We want to be able to say we are the best possible, if not great and with a foundation of sustainability for our grandchildren and extended family of fellow citizens.

We can do better if we develop a culture of realism, responsibility than victimhood and entitlement – and whining.

One that puts first and foremost protecting existing Canadians within our own borders and outside,

And with an industrial structure that makes sense,

Proper work ethic and sense of initiative.

And intelligent risk taking that will get us a real foothold in the computer industry.

And a military that can never be defeated and using made-in-Canada equipment.

That generates well paying, even moderate union endorsed  jobs where possible, and decent paying jobs at home.

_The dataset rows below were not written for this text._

(** ** The mock risk chain and the key *)

(** C10 (as amended).  For valid inputs the dashboard assembled in mock
    mode carries, as risk_chain.system, the selected system, and as
    risk_chain.hazard the first selected hazard in the order supplied when
    that tag is not the empty string, and "Heat" when it is; and there are
    two valid inputs, reorderings of one hazard list and so of one key,
    whose assembled dashboards differ in risk_chain.hazard. *)
Theorem mock_risk_chain_labels (h : Host) (inputs : WizardState) (w : World) :
  inputs_missing inputs = false ->
  let chain d := prop d (lit "risk_chain") in
  (exists d w', dispatch_mock h inputs w = (Return d, w')
     /\ Some (prop (chain d) (lit "system")) = VStr <$> selected_system inputs
     /\ (forall first rest, selected_hazards inputs = first :: rest ->
           prop (chain d) (lit "hazard")
           = VStr (if bool_decide (first = []) then lit "Heat" else first)))
  /\ (exists s1 s2 d1 d2 w1 w2,
        inputs_missing s1 = false /\ inputs_missing s2 = false
        /\ selected_hazards s1 ≡ₚ selected_hazards s2
        /\ generateCacheKey s1 = generateCacheKey s2
        /\ dispatch_mock h s1 w = (Return d1, w1)
        /\ dispatch_mock h s2 w = (Return d2, w2)
        /\ prop (chain d1) (lit "hazard") <> prop (chain d2) (lit "hazard")).
Proof.
  intros (Hl & Hh & Hs)%inputs_missing_false chain. split.
  - do 2 eexists. split; [reflexivity|]. split.
    + change (prop (chain _) (lit "system"))
        with (VStr (RiskService.systemLabel inputs)).
      unfold RiskService.systemLabel.
      by destruct (selected_system inputs) as [[|]|].
    + intros first rest Heq.
      change (prop (chain _) (lit "hazard"))
        with (VStr (RiskService.hazardLabel inputs)).
      unfold RiskService.hazardLabel. rewrite Heq. by destruct first.
  - exists scenario_inputs, hazards_split. do 4 eexists.
    split; [done|]. split; [done|]. split; [apply perm_swap|].
    split; [done|]. split; [reflexivity|]. split; [reflexivity|].
    vm_compute. discriminate.
Qed.

Lemma mock_risk_chain_labels_witness :
  exists d w', dispatch_mock mock_host scenario_inputs empty_world = (Return d, w')
    /\ prop (prop d (lit "risk_chain")) (lit "system") = str "Health"
    /\ prop (prop d (lit "risk_chain")) (lit "hazard") = str "Heat".
Proof.
  destruct (mock_risk_chain_labels mock_host scenario_inputs empty_world eq_refl)
    as [(d & w' & Hd & Hsys & Hhaz) _].
  exists d, w'. split; [exact Hd|]. split.
  - simpl in Hsys. by injection Hsys.
  - apply (Hhaz (lit "Heat") [lit "Flood"]). reflexivity.
Defined.

(** C10, as stated, fails where the first hazard tag is the empty string:
    the inputs pass the guard, and the risk chain names "Heat" instead. *)
Lemma mock_risk_chain_first_hazard_counterexample :
  let inputs := with_hazards scenario_inputs [[]; lit "Flood"] in
  inputs_missing inputs = false
  /\ head (selected_hazards inputs) = Some []
  /\ fst (dispatch_mock mock_host inputs empty_world)
     = Return (mock_dashboard mock_host inputs)
  /\ prop (prop (mock_dashboard mock_host inputs) (lit "risk_chain")) (lit "hazard")
     = str "Heat"
  /\ str "Heat" <> VStr [].
Proof. vm_compute. by repeat split. Qed.

(** ** Invalidation of a displayed dashboard *)

Section Drift.

Import WizardFlow.

Lemma generateDashboardKey_truthy s :
  truthy_str (Some (generateDashboardKey s)) = true.
Proof.
  unfold generateDashboardKey, stringify_object.
  by change (lit "{") with [123%N].
Qed.

(** An edit that changes no dependency of the effect leaves the key as
    it was. *)
Lemma deps_unchanged_same_key e s :
  deps_changed e s = false ->
  generateDashboardKey (apply_edit e s) = generateDashboardKey s.
Proof.
  unfold deps_changed. intros H.
  apply orb_false_elim in H as [H Hp]. apply orb_false_elim in H as [H Hs].
  apply orb_false_elim in H as [Hl Hh].
  apply negb_false_iff, bool_decide_eq_true in Hl, Hs, Hp.
  apply bool_decide_eq_false in Hh.
  destruct e as [l [hz|] sy pr]; simpl in *; [by destruct Hh|].
  destruct s; simpl in *. by subst.
Qed.

(** C8.  While a dashboard is displayed and the request key [k1] of some
    inputs is recorded, consider an edit of the wizard inputs and the key
    [k2] of the inputs after it.  If the edit changes an input field and
    [k2] differs from [k1], the dashboard and the recorded key are
    discarded, and a step past 3 becomes step 3 (an earlier step stays).
    If [k2] equals [k1], the dashboard, the recorded key and the step
    are what they were.  When [k1] is the key of the inputs before the
    edit, an edit with another key does change an input field. *)
Theorem setWizardState_invalidation (st : State) (e : Edit)
    (d : jsvalue) (recorded : WizardState) :
  dashboardData st = Some d ->
  dashboardRequestKey st = Some (generateDashboardKey recorded) ->
  let k1 := generateDashboardKey recorded in
  let st' := setWizardState e st in
  let k2 := generateDashboardKey (apply_edit e (wizardState st)) in
  (generateDashboardKey (wizardState st) = k1 -> k2 <> k1 ->
     deps_changed e (wizardState st) = true)
  /\ wizardState st' = apply_edit e (wizardState st)
  /\ (deps_changed e (wizardState st) = true -> k2 <> k1 ->
        dashboardData st' = None
        /\ dashboardRequestKey st' = None
        /\ currentStep st' = (if currentStep st >? 3 then 3 else currentStep st))
  /\ (k2 = k1 ->
        dashboardData st' = Some d
        /\ dashboardRequestKey st' = Some k1
        /\ currentStep st' = currentStep st).
Proof.
  intros Hd Hk k1 st' k2. split.
  { intros Hfresh Hne.
    destruct (deps_changed e (wizardState st)) eqn:Hdeps; [done|].
    destruct Hne. unfold k2. by rewrite deps_unchanged_same_key. }
  unfold st', setWizardState, invalidate.
  cbn [dashboardData dashboardRequestKey wizardState currentStep].
  rewrite Hd, Hk, generateDashboardKey_truthy. cbn [andb].
  fold k1 k2.
  destruct (deps_changed e (wizardState st)); cbn [wizardState].
  - case_bool_decide as Hsame; cbn [negb];
      cbn [dashboardData dashboardRequestKey wizardState currentStep].
    + split; [done|]. split; [|done]. intros _ Hne. congruence.
    + split; [done|]. split; [done|]. intros Heq. congruence.
  - cbn [dashboardData dashboardRequestKey wizardState currentStep].
    split; [done|]. split; [done|]. done.
Qed.

Lemma setWizardState_invalidation_witness :
  (dashboardData (setWizardState select_energy displayed_state) = None
   /\ dashboardRequestKey (setWizardState select_energy displayed_state) = None
   /\ currentStep (setWizardState select_energy displayed_state) = 3)
  /\ (dashboardData (setWizardState reorder_hazards displayed_state)
      = Some (sample_payload (62 # 100))
      /\ currentStep (setWizardState reorder_hazards displayed_state) = 5).
Proof.
  split.
  - destruct (setWizardState_invalidation displayed_state select_energy
                (sample_payload (62 # 100)) scenario_inputs eq_refl eq_refl)
      as (_ & _ & Hstale & _).
    apply Hstale; [reflexivity | vm_compute; discriminate].
  - destruct (setWizardState_invalidation displayed_state reorder_hazards
                (sample_payload (62 # 100)) scenario_inputs eq_refl eq_refl)
      as (_ & _ & _ & Hkept).
    destruct Hkept as (Hdata & _ & Hstep); [vm_compute; reflexivity|].
    split; [exact Hdata | exact Hstep].
Defined.

End Drift.

(* ================================================================== *)
(** * Further properties *)
(* ================================================================== *)

(** ** Cache layer: other keys, and histories *)

Lemma CacheLayer_get_snd_lookup c t k k' e :
  snd (CacheLayer.get t k c) !! k' = Some e -> c !! k' = Some e.
Proof.
  unfold CacheLayer.get. destruct (c !! k) as [e0|] eqn:Hk; [|done].
  destruct (t >? expiresAt e0); [|done]. simpl.
  intros H. destruct (decide (k = k')) as [->|Hne].
  - by rewrite lookup_delete_eq in H.
  - by rewrite lookup_delete_ne in H.
Qed.

Lemma CacheLayer_get_snd_other c t k k' :
  k <> k' -> snd (CacheLayer.get t k c) !! k' = c !! k'.
Proof.
  intros Hne. unfold CacheLayer.get. destruct (c !! k) as [e0|]; [|done].
  destruct (t >? expiresAt e0); [|done]. simpl. by rewrite lookup_delete_ne.
Qed.

Lemma CacheLayer_get_Some c t k v :
  fst (CacheLayer.get t k c) = Some v ->
  exists e, c !! k = Some e /\ value e = v /\ t <= expiresAt e
            /\ snd (CacheLayer.get t k c) = c.
Proof.
  unfold CacheLayer.get. destruct (c !! k) as [e|]; [|done].
  destruct (Z.gtb_spec t (expiresAt e)); [done|]. simpl. intros [= <-].
  exists e. repeat split; try done; lia.
Qed.
Definition test_state : State :=
  {| self := build_command;
     os := {| environ := ∅; files := ∅; dirs := ∅;
              stat_fails := ∅; open_fails := ∅; write_fails := ∅ |};
     stdout := [];
     calls := [] |}.

(** A harvest tool that exits with 1, and a compile tool that does. *)
Definition heat_fails (call : Call) (o : OS) : Outcome * OS :=
  match args call with
  | "/tmp/pytest-0/wix/bin/heat.exe" :: _ => (Exited 1, o)
  | _ => (Exited 0, o)
  end.

Definition candle_fails (call : Call) (o : OS) : Outcome * OS :=
  match args call with
  | "/tmp/pytest-0/wix/bin/candle.exe" :: _ => (Exited 2, o)
  | _ => (Exited 0, o)
  end.

(** A string that parses to itself as the only component: no anchor, no
    separator, neither empty nor the current-directory marker. *)
Definition single_component (fl : Flavour) (s : string) : Prop :=
  pathlib.parse_parts fl [s] = ("", "", [s]).

(** The invariant of parsed paths: an anchored path has its anchor as
    first part. *)
Definition anchored (p : PurePath) : bool := Str.truthy (drv p) || Str.truthy (root p).

Definition wf_path (p : PurePath) : Prop :=
  anchored p = true -> exists rest, parts p = (drv p +:+ root p) :: rest.

(** The bytes the source writes: four lines, the two directory entries
    spelled with two backslashes each. *)
Definition pth_content (vi : version_info) : string :=
  Str.lines [ "python" +:+ version_tag vi +:+ ".zip"; "."; "..\\app"; "..\\app_packages" ].

(** Following the spec's words: the same four lines with the two
    parent-escaping entries written with one host separator between the
    components. *)
Definition spec_pth_content (host_sep : ascii) (vi : version_info) : string :=
  Str.lines [ "python" +:+ version_tag vi +:+ ".zip"; ".";
              ".." +:+ String host_sep "app";
              ".." +:+ String host_sep "app_packages" ].

(** The file a run writes: the [._pth] file under what [support_path]
    returns after the inherited installation. *)
Definition pth_target (fl : Flavour) (vi : version_info)
    (support_path : BaseConfig -> M PurePath) (super_install : BaseConfig -> M unit)
    (app : BaseConfig) (st : State) : option (PurePath * State) :=
  match super_install app st with
  | (Ok _, sa) =>
      match support_path app sa with
      | (Ok support, sb) =>
          Some (pathlib.truediv fl support ("python" +:+ version_tag vi +:+ "._pth"), sb)
      | _ => None
      end
  | _ => None
  end.

(** Whether [p.open('w')] succeeds. *)
Definition openable (fl : Flavour) (o : OS) (p : PurePath) : bool :=
  negb (bool_decide (pathlib.str fl p ∈ dirs o))
  && bool_decide (pathlib.str fl (pathlib.parent p) ∈ dirs o)
  && negb (bool_decide (pathlib.str fl p ∈ open_fails o)).

(** Whether [p.open('w')] succeeds and what is written is taken. *)
Definition writable (fl : Flavour) (o : OS) (p : PurePath) : bool :=
  openable fl o p && negb (bool_decide (pathlib.str fl p ∈ write_fails o)).

Definition with_file (path content : string) (st : State) : State :=
  set_os (set_files (<[path := content]> (files (os st))) (os st)) st.

(** Running the installation for each app of a list in turn. *)
Fixpoint for_each (install : BaseConfig -> M unit) (apps : list BaseConfig) : M unit :=
  match apps with
  | [] => mret tt
  | app :: apps' => Run.bind (install app) (fun _ => for_each install apps')
  end.

(** Python 3.7 on a POSIX host, a support directory that exists, and the
    inherited steps reduced to returning it. *)
Definition py37 : version_info := {| major := 3; minor := 7; micro := 4 |}.

Definition support_dir : PurePath := pathlib.Path pathlib.posix "/bundle/support".

Definition pth_state : State :=
  {| self := build_command;
     os := {| environ := ∅;
              files := <["/bundle/support/python37._pth" := "python37.zip"]> ∅;
              dirs := {[ "/bundle"; "/bundle/support" ]};
              stat_fails := ∅; open_fails := ∅; write_fails := ∅ |};
     stdout := [];
     calls := [] |}.

Definition no_install (app : BaseConfig) : M unit := mret tt.

Definition fixed_support (support : PurePath) (app : BaseConfig) : M PurePath :=
  mret support.

(** Unfolding the monad's operations. *)

Ltac run_unfold :=
  unfold py_and, mbind, M_bind, mret, M_ret, Run.bind, Run.ret, Run.raise, Run.gets,
    Run.modify, Run.try_except_CalledProcessError, print, getattr, getenv,
    exists_ in *.

(** Taking the cases of a run apart: the attributes read, the outcome of
    each command, whether a return code is zero. *)
Ltac run_cases :=
  repeat (cbn;
          match goal with
          | |- context [match ?x with _ => _ end] =>
              lazymatch x with
              | context [match _ with _ => _ end] => fail
              | _ => destruct x eqn:?
              end
          end);
  cbn.

(** A link tool that exits with 3, and tools that cannot be started. *)
Definition light_fails (call : Call) (o : OS) : Outcome * OS :=
  match args call with
  | "/tmp/pytest-0/wix/bin/light.exe" :: _ => (Exited 3, o)
  | _ => (Exited 0, o)
  end.

Definition heat_missing (call : Call) (o : OS) : Outcome * OS := (NotStarted, o).



(** The parts of a path below its anchor. *)
Definition below_anchor (p : PurePath) : list string :=
  if anchored p then tail (parts p) else parts p.

(** A path that prints as itself: parsed, with a part below the anchor
    and a non-empty text. *)
Definition printable (fl : Flavour) (p : PurePath) : Prop :=
  wf_path p /\ below_anchor p <> []
  /\ Str.truthy (pathlib.format_parsed_parts fl p) = true.

(** An app without a name, and one whose name has two components. *)
Definition unnamed_app : BaseConfig :=
  {| name := ""; formal_name := "First App"; version := "0.0.1";
     module_name := "first" |}.

Definition nested_app : BaseConfig :=
  {| name := "tools/first"; formal_name := "First App"; version := "0.0.1";
     module_name := "first" |}.

(** An app whose name is an absolute path. *)
Definition rooted_app : BaseConfig :=
  {| name := "/srv/first"; formal_name := "First App"; version := "0.0.1";
     module_name := "first" |}.

(** * Properties *)

Example posix_path_ex1 :
  pathlib.str pathlib.posix
    (pathlib.truediv pathlib.posix (pathlib.Path pathlib.posix "/tmp/base") "windows")
  = "/tmp/base/windows".
Proof. reflexivity. Qed.

(** ** The support package URL *)

(** C6: for the repackaged release, the one whose formatted version is
    "3.7.2", the URL is the variant one, with [.post1] after the version,
    whatever the pointer size. *)
Theorem support_package_url_repackaged (vi : version_info) (calcsize_P : N) :
  python_version vi = "3.7.2" ->
  support_package_url vi calcsize_P =
    "https://www.python.org/ftp/python/3.7.2/python-3.7.2.post1-embed-"
      +:+ (if (calcsize_P * 8 =? 64)%N then "amd64" else "win32") +:+ ".zip"
  /\ support_package_url vi calcsize_P <>
    "https://www.python.org/ftp/python/3.7.2/python-3.7.2-embed-"
      +:+ (if (calcsize_P * 8 =? 64)%N then "amd64" else "win32") +:+ ".zip".
Proof.
  intros Hv. unfold support_package_url, arch. rewrite Hv. simpl.
  split; [reflexivity|]. destruct (calcsize_P * 8 =? 64)%N; discriminate.
Qed.

Lemma support_package_url_repackaged_witness :
  python_version {| major := 3; minor := 7; micro := 2 |} = "3.7.2"
  /\ support_package_url {| major := 3; minor := 7; micro := 2 |} 8 =
       "https://www.python.org/ftp/python/3.7.2/python-3.7.2.post1-embed-amd64.zip"
  /\ support_package_url {| major := 3; minor := 7; micro := 2 |} 4 =
       "https://www.python.org/ftp/python/3.7.2/python-3.7.2.post1-embed-win32.zip".
Proof.
  split; [reflexivity|]. split.
  - exact (proj1 (support_package_url_repackaged
                    {| major := 3; minor := 7; micro := 2 |} 8 eq_refl)).
  - exact (proj1 (support_package_url_repackaged
                    {| major := 3; minor := 7; micro := 2 |} 4 eq_refl)).
Defined.

(** C5: for every version whose formatted form is not "3.7.2", the URL is
    the standard template filled with [major.minor.micro] and with
    [amd64] when the word size (eight times the pointer size) is 64,
    [win32] for any other. *)
Theorem support_package_url_standard (vi : version_info) (calcsize_P : N) :
  python_version vi <> "3.7.2" ->
  let version :=
    Str.of_N (major vi) +:+ "." +:+ Str.of_N (minor vi) +:+ "." +:+ Str.of_N (micro vi) in
  let tag := if (calcsize_P * 8 =? 64)%N then "amd64" else "win32" in
  support_package_url vi calcsize_P =
    "https://www.python.org/ftp/python/" +:+ version +:+ "/python-" +:+ version
      +:+ "-embed-" +:+ tag +:+ ".zip"
  /\ ((calcsize_P * 8 = 64)%N -> tag = "amd64")
  /\ ((calcsize_P * 8 <> 64)%N -> tag = "win32").
Proof.
  intros Hv version tag. unfold support_package_url, arch.
  destruct (String.eqb_spec (python_version vi) "3.7.2") as [E|_]; [contradiction|].
  split; [reflexivity|]. subst tag.
  destruct (N.eqb_spec (calcsize_P * 8) 64); split; intros; congruence.
Qed.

We will need trade agreements and other agreements that ensure foreigners add real sustainable value.

And Canadian jobs are properly protected, as well as our overall national interests.

These are just some thoughts for debate, stimulated by the very changing world around us.

If Brexit and Trump do not wake us up from our naive attitudes, then what hope for us to be a real enduring  nation?

What hope will  there be for actualizing the great destiny Prime Minister Laurier foresaw?

That made the first prime minister MacDonald fight so hard to make a Canada independent of America (and even Russia that controlled Alaska around Canada’s years of formation.)

If we do not fundamentally change  parts of our culture, we shall be children and adolescents to the world forever and certainly to the superpower(s) and, before the lurking wolves of the brutal world.

It is time for more Canadians especially our leadership  to grow up and learn from the lessons learned about what the true world  is around us. (Including learning from well-placed  expats, for example especially ones with one citizenship mindedness).

And what we need to do to assure our full success in it.

The status quo in Canada will not do.

Givem the fast (brutal) changes taking place as seen by what is happening in Europe with the far right rising,

And we cannot believe differently that these high pressure changes are coming, given Brexit and most importantly, the Trump victory in America.